Geologists divide the iron-bearing rocks of the eastern Mesabi Iron Range into several layers. In the stratigraphic column, Virginia Slate and Duluth gabbro lie above, followed by four main iron-bearing divisions named the Upper Slaty, Upper Cherty, Lower Slaty, and Lower Cherty. Below these are quartzite and granite. Beneath the shallow topsoil measuring less than 20 ft deep, the slate is from 50 ft to several hundred feet thick, and the four iron-bearing layers are from 400 to 600 ft thick.

==Geography and climate==

Elcor lay at an elevation of 1542 ft in St. Louis County, Minnesota, 52 mi north-northwest of Duluth. The nearest cities to Elcor were Gilbert, approximately 2 mi to the southwest and McKinley, approximately 2 mi to the east-northeast. Elcor was along the old section of Minnesota State Highway 135, almost 5 mi east-southeast of U.S. Route 53 and about 2 mi northeast of Minnesota State Highway 37.
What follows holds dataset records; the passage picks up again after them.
(* ------------------------------------------------------------------ *)
(** ** Page counts of the three measurements *)

Lemma spec_page_count_aligned (s : Z) :
  0 <= s -> s mod PAGE_SIZE = 0 -> spec_page_count s = Z.max (s / PAGE_SIZE) 1.
Proof.
  intros S M. unfold spec_page_count. f_equal.
  pose proof (Z.div_mod s PAGE_SIZE) as D. unfold PAGE_SIZE in *.
  replace (s + 4096 - 1) with (4095 + (s / 4096) * 4096) by lia.
  rewrite Z.div_add by lia. reflexivity.
Qed.

(** The buffer branch of update_pld counts one page too many for sizes
    between 1 and 4095: nep starts at 1 because quot is 0, and the
    remainder adds another. *)
Lemma update_pld_buffer_count (fs : filesystem) (comp : PvComponent) (buf : Buffer)
    (ctx : EVP_MD_CTX) :
  data comp = DATA_BUFFER buf -> buf_size buf <= UINT64_MAX ->
  snd (pv_component_update_pld fs comp ctx)
  = Ok (if (0 <? buf_size buf) && (buf_size buf <? PAGE_SIZE) then 2
        else spec_page_count (buf_size buf)).
Proof.
  intros D B. unfold pv_component_update_pld. rewrite D.
  set (s := buf_size buf) in *.
  assert (S0 : 0 <= s) by (subst s; unfold buf_size; lia).
  pose proof (Z.div_mod s PAGE_SIZE ltac:(discriminate)) as DM.
  pose proof (Z.mod_pos_bound s PAGE_SIZE ltac:(reflexivity)) as MB.
  assert (Q0 : 0 <= s / PAGE_SIZE) by (apply Z.div_pos; [exact S0 | reflexivity]).
  destruct (Z.leb_spec (s / PAGE_SIZE) INT64_MAX) as [Q | Q];
    [|unfold PAGE_SIZE, INT64_MAX, UINT64_MAX in *; lia].
  cbn [negb].
  assert (C : spec_page_count s
              = Z.max (s / PAGE_SIZE + (if s mod PAGE_SIZE =? 0 then 0 else 1)) 1).
  { unfold spec_page_count. f_equal.
    destruct (Z.eqb_spec (s mod PAGE_SIZE) 0) as [E | E].
    - unfold PAGE_SIZE in *.
      replace (s + 4096 - 1) with (4095 + (s / 4096) * 4096) by lia.
      rewrite Z.div_add by lia. change (4095 / 4096) with 0. lia.
    - unfold PAGE_SIZE in *.
      replace (s + 4096 - 1) with ((s mod 4096 - 1) + (s / 4096 + 1) * 4096) by lia.
      rewrite Z.div_add by lia. rewrite Z.div_small by lia. lia. }
  rewrite C.
  destruct (Z.eqb_spec (s / PAGE_SIZE) 0) as [Z0 | Z0];
    destruct (Z.eqb_spec (s mod PAGE_SIZE) 0) as [R0 | R0]; cbn [negb snd];
    destruct (Z.ltb_spec 0 s); destruct (Z.ltb_spec s PAGE_SIZE); cbn [andb];
    f_equal; unfold PAGE_SIZE in *; lia.
Qed.


Lemma spec_page_count_bounds (s : Z) :
  0 <= s ->
  1 <= spec_page_count s /\
  s <= PAGE_SIZE * spec_page_count s /\
  (spec_page_count s = 1 \/ PAGE_SIZE * (spec_page_count s - 1) < s).
Proof.
  intros S. unfold spec_page_count.
  pose proof (Z.div_mod (s + PAGE_SIZE - 1) PAGE_SIZE ltac:(discriminate)) as D.
  pose proof (Z.mod_pos_bound (s + PAGE_SIZE - 1) PAGE_SIZE ltac:(reflexivity)) as B.
  unfold PAGE_SIZE in *. lia.
Qed.


Lemma BN_num_bytes_small (x : Z) : 0 <= x < 2 ^ 120 -> 0 <= BN_num_bytes x <= 15.
Proof.
  intros [L U]. unfold BN_num_bytes.
  destruct (Z.leb_spec x 0); [lia|].
  assert (Z.log2 x < 120) by (apply Z.log2_lt_pow2; lia).
  pose proof (Z.log2_nonneg x).
  assert (0 <= Z.log2 x / 8) by (apply Z.div_pos; lia).
  assert (Z.log2 x / 8 < 15) by (apply Z.div_lt_upper_bound; lia).
  lia.
Qed.

Lemma tld_assert_small (x : Z) :
  0 <= x < 2 ^ 120 ->
  g_assert (0 <=? BN_num_bytes x) = Ok tt /\
  g_assert (0 <? wrap64 (16 - wrap32 (BN_num_bytes x))) = Ok tt.
Proof.
  intros B. pose proof (BN_num_bytes_small x B) as N. unfold g_assert. split.
  - destruct (Z.leb_spec 0 (BN_num_bytes x)); [reflexivity | lia].
  - unfold wrap32, wrap64. rewrite (Z.mod_small (BN_num_bytes x)) by lia.
    rewrite Z.mod_small by lia.
    destruct (Z.ltb_spec 0 (16 - BN_num_bytes x)); [reflexivity | lia].
Qed.



(** The page loop over a file that holds as many bytes as recorded. *)
Lemma update_pld_file_loop_count (n : nat) :
  forall (fuel : nat) (ctx : EVP_MD_CTX) (f_in : list byte) (size total nep : Z),
    (n < fuel)%nat ->
    total + Z.of_nat (length f_in) = size ->
    PAGE_SIZE * Z.of_nat n < Z.of_nat (length f_in) \/ n = 0%nat ->
    Z.of_nat (length f_in) <= PAGE_SIZE * (Z.of_nat n + 1) ->
    exists ctx', update_pld_file_loop fuel ctx f_in size total nep
                 = Ok (nep + Z.of_nat n + 1, size, ctx').
Proof.
  induction n as [|n IH]; intros fuel ctx f_in size total nep F T L U;
    (destruct fuel as [|fuel]; [lia|]); cbn [update_pld_file_loop file_read].
  - rewrite firstn_all2 by (unfold PAGE_SIZE in *; lia).
    replace (total + Z.of_nat (length f_in) <? size) with false
      by (symmetry; apply Z.ltb_ge; lia).
    cbn [andb]. eexists. f_equal. f_equal. f_equal; lia.
  - destruct L as [L | L]; [|discriminate].
    rewrite length_firstn, Nat.min_l by (unfold PAGE_SIZE in *; lia).
    rewrite Z2Nat.id by (unfold PAGE_SIZE; lia).
    replace (total + PAGE_SIZE <? size) with true
      by (symmetry; apply Z.ltb_lt; unfold PAGE_SIZE in *; lia).
    change (PAGE_SIZE =? 0) with false. cbn [andb negb].
    match goal with
    | |- context [update_pld_file_loop fuel ?c ?r size ?t ?k] =>
        destruct (IH fuel c r size t k) as [ctx' E]
    end.
    + lia.
    + rewrite length_skipn. unfold PAGE_SIZE in *. lia.
    + rewrite length_skipn. destruct n; [right; reflexivity | left].
      unfold PAGE_SIZE in *. lia.
    + rewrite length_skipn. unfold PAGE_SIZE in *. lia.
    + exists ctx'. rewrite E. f_equal. f_equal. f_equal. lia.
Qed.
Elcor was in the Laurentian Mixed Forest Province in the Arrowhead region of northern Minnesota. The polar air mass dominates this part of the state year-round. The Köppen climate classification is Dfb. Precipitation ranges from about 21 in annually along the western border of the forest to about 32 in at its eastern edge. Average annual temperatures are about 34 F along the northern part of the forest, rising to 40 F at its southern extreme. Normal annual snowfall totals about 60 in.

July is the warmest month, when the average high temperature is 78 F and the average low is 51 F. January is the coldest, with an average high temperature of 18 F and average low of -5 F. Elcor was approximately 22 miles south-southwest of Tower, Minnesota, where the temperature reached a record low of -60 F on February 2, 1996.